Lemma run_next_id os w : (next_id w <= next_id (run os w).2)%nat.
Proof.
  revert w. induction os as [|o os IH]; intros w; [cbn; lia|].
  rewrite run_cons. cbn.
  pose proof (step_next_id chain_invoke fromisoformat o w).
  specialize (IH (step o w).2). lia.
Qed.

Lemma run_gone os w i :
  wf w -> i ∉ job_id <$> pending w -> (i < next_id w)%nat ->
  fired_of i (run os w).1 = [] /\ released_of i (run os w).1 = [].
Proof.
  revert w. induction os as [|o os IH]; intros w Hwf Hi Hlt; [auto|].
  rewrite run_cons. cbn [fst]. rewrite fired_of_app, released_of_app.
  destruct (step_gone chain_invoke fromisoformat o w i Hwf Hi Hlt)
    as (-> & -> & Hi').
  apply IH; [apply step_wf, Hwf|exact Hi'|].
  pose proof (step_next_id chain_invoke fromisoformat o w). lia.
Qed.

(** The callback of a pending job runs in a run exactly when a tick
    reaches its due instant before any cancellation of it, and then once;
    a cancellation releases it exactly when it comes first. *)
Lemma run_pending os w j :
  wf w -> j ∈ pending w ->
  fired_of (job_id j) (run os w).1
    = match fate (job_due j) (job_id j) os with
      | Some true => [Fired j]
      | _ => []
      end
  /\ released_of (job_id j) (run os w).1
    = match fate (job_due j) (job_id j) os with
      | Some false => [Cancelled (job_id j) true]
      | _ => []
      end.
Proof.
  revert w. induction os as [|o os IH]; intros w Hwf Hj; [auto|].
  rewrite run_cons, fate_cons. cbn [fst].
  rewrite fired_of_app, released_of_app.
  assert (Hlt : (job_id j < next_id (step o w).2)%nat).
  { destruct Hwf as [Hlt _]. rewrite Forall_forall in Hlt.
    specialize (Hlt _ Hj).
    pose proof (step_next_id chain_invoke fromisoformat o w). lia. }
  pose proof (step_wf chain_invoke fromisoformat o w Hwf) as Hwf'.
  destruct (step_pending chain_invoke fromisoformat o w j Hwf Hj)
    as [(-> & Hj' & -> & ->)|[(-> & Hg & -> & ->)|(-> & Hg & -> & ->)]].
  - apply IH; assumption.
  - destruct (run_gone os _ _ Hwf' Hg Hlt) as [-> ->]. auto.
  - destruct (run_gone os _ _ Hwf' Hg Hlt) as [-> ->]. auto.
Qed.

(** A reminder cancelled before any tick reaches its due instant is never
    delivered. *)
Lemma cancelled_before_due os w j :
  wf w -> j ∈ pending w ->
  Forall (fun o => ¬ reaches (job_due j) o) os ->
  deliveries (job_id j) (run os w).1 = 0%nat.
Proof.
  intros Hwf Hj Hnr. unfold deliveries.
  destruct (run_pending os w j Hwf Hj) as [-> _].
  pose proof (fate_not_reached (job_due j) (job_id j) os Hnr) as Hne.
  destruct (fate (job_due j) (job_id j) os) as [[|]|]; [congruence|auto..].
Qed.

Lemma sent_messages_app o1 o2 :
  sent_messages (o1 ++ o2) = sent_messages o1 ++ sent_messages o2.
Proof. apply omap_app. Qed.

Lemma sent_messages_reminders (js : list Job) :
  sent_messages ((fun j => Sent (job_chat_id j) ("Reminder: " +:+ job_data j))
                   <$> js)
  = reminder_message <$> js.
Proof. induction js as [|j js IH]; [reflexivity|]. cbn. f_equal. exact IH. Qed.

Lemma fired_jobs_Fired (js : list Job) : fired_jobs (Fired <$> js) = js.
Proof. induction js as [|j js IH]; [reflexivity|]. cbn. f_equal. exact IH. Qed.

(** What a run sends through [send_message] is exactly one reminder
    message per callback invocation, in order. *)
Lemma run_sent os w :
  sent_messages (outbox (run os w).2)
  = sent_messages (outbox w) ++ (reminder_message <$> fired_jobs (run os w).1).
Proof.
  revert w. induction os as [|o os IH]; intros w.
  - cbn. rewrite app_nil_r. reflexivity.
  - rewrite run_cons. cbn [fst snd]. rewrite IH.
    unfold fired_jobs. rewrite omap_app, fmap_app, app_assoc. f_equal.
    destruct o as [u|t|k].
    + destruct (handle_cases chain_invoke fromisoformat u w)
        as [[e He]|(task & dt & Hx)]; unfold run_op.
      * rewrite He. cbn. rewrite app_nil_r. reflexivity.
      * rewrite (handle_extracted _ _ _ _ _ w Hx). cbn [fst snd outbox].
        rewrite sent_messages_app. reflexivity.
    + rewrite step_tick, tick_eq. cbn [fst snd outbox].
      rewrite sent_messages_app, sent_messages_reminders.
      fold (fired_jobs (Fired <$> filter (JobQueue.is_due (utc_instant t))
                                    (pending w))).
      rewrite fired_jobs_Fired. reflexivity.
    + cbn. rewrite app_nil_r. reflexivity.
Qed.

End RunTheorems.

(** ** From a handled message to its delivery *)

Lemma scheduled_due w u task dt :
  job_due (scheduled_job w u task dt) = fire_instant dt.
Proof. cbn. lia. Qed.

Section Claims.

Variable chain_invoke : string -> outcome (gmap string string).
Variable fromisoformat : string -> option datetime.

Local Abbreviation handle := (handle_message chain_invoke fromisoformat).
Local Abbreviation step := (run_op chain_invoke fromisoformat).
Local Abbreviation run := (run_ops chain_invoke fromisoformat).
Local Abbreviation extracted := (extracted chain_invoke fromisoformat).

Lemma handled_world u task dt w :
  extracted u task dt ->
  (handle u w).1 = Returned tt
  /\ pending (handle u w).2 = pending w ++ [scheduled_job w u task dt]
  /\ next_id (handle u w).2 = S (next_id w)
  /\ clock (handle u w).2 = clock w
  /\ outbox (handle u w).2
     = outbox w ++ [Replied (effective_chat_id u)
                      (acknowledgement task (tag_utc dt))].
Proof.
  intros Hx. rewrite (handle_extracted _ _ _ _ _ w Hx). cbn. auto.
Qed.

Lemma handled_wf u w : wf w -> wf (handle u w).2.
Proof. intros Hwf. apply (step_wf chain_invoke fromisoformat (OpMessage u) w) in Hwf.
  unfold run_op in Hwf. destruct (handle u w). exact Hwf.
Qed.

Lemma handled_then_run u task dt w os :
  wf w -> extracted u task dt ->
  fired_of (next_id w) (run os (handle u w).2).1
    = match fate (fire_instant dt) (next_id w) os with
      | Some true => [Fired (scheduled_job w u task dt)]
      | _ => []
      end.
Proof.
  intros Hwf Hx.
  destruct (handled_world u task dt w Hx) as (_ & Hp & _).
  pose proof (handled_wf u w Hwf) as Hwf1.
  assert (Hin : scheduled_job w u task dt ∈ pending (handle u w).2).
  { rewrite Hp. apply elem_of_app. right. apply list_elem_of_singleton.
    reflexivity. }
  destruct (run_pending chain_invoke fromisoformat os _ _ Hwf1 Hin) as [Hf _].
  rewrite scheduled_due in Hf. exact Hf.
Qed.



(** C3 (as the code has it): when the timestamp the chain returned does not
    parse, the handler raises [ValueError] on that string; the exception
    leaves the handler, the world is untouched: no job is registered for
    any instant and nothing is sent. *)
Theorem malformed_timestamp_raises u w parsed task time_str :
  chain_invoke (message_text u) = Returned parsed ->
  parsed !! "task" = Some task ->
  parsed !! "time" = Some time_str ->
  fromisoformat time_str = None ->
  handle_message chain_invoke fromisoformat u w
  = (Raised (ValueError time_str), w).
Proof.
  intros Hc Ht Hs Hp.
  unfold handle_message, bind, lift, getitem, datetime_fromisoformat.
  rewrite Hc, Ht. cbn. rewrite Hs. cbn. rewrite Hp. reflexivity.
Qed.

(** C4 (as the code has it): the handler does not look at the task; when
    the extracted task is empty or whitespace only and the timestamp
    parses, the handler returns normally and registers a reminder that
    carries this task unchanged. *)
Theorem blank_task_is_scheduled u task dt w :
  extracted u task dt ->
  whitespace_only task = true ->
  (handle u w).1 = Returned tt
  /\ pending (handle u w).2 = pending w ++ [scheduled_job w u task dt]
  /\ job_data (scheduled_job w u task dt) = task.
Proof.
  intros Hx _. destruct (handled_world u task dt w Hx) as (Hr & Hp & _).
  auto.
Qed.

#### What to do:
Print the line that contains "Theorem blank_task_is_scheduled u" and each line after it up to the end of the listing, exactly as written.

#### Response area:
Theorem blank_task_is_scheduled u task dt w :
  extracted u task dt ->
  whitespace_only task = true ->
  (handle u w).1 = Returned tt
  /\ pending (handle u w).2 = pending w ++ [scheduled_job w u task dt]
  /\ job_data (scheduled_job w u task dt) = task.
Proof.
  intros Hx _. destruct (handled_world u task dt w Hx) as (Hr & Hp & _).
  auto.
Qed.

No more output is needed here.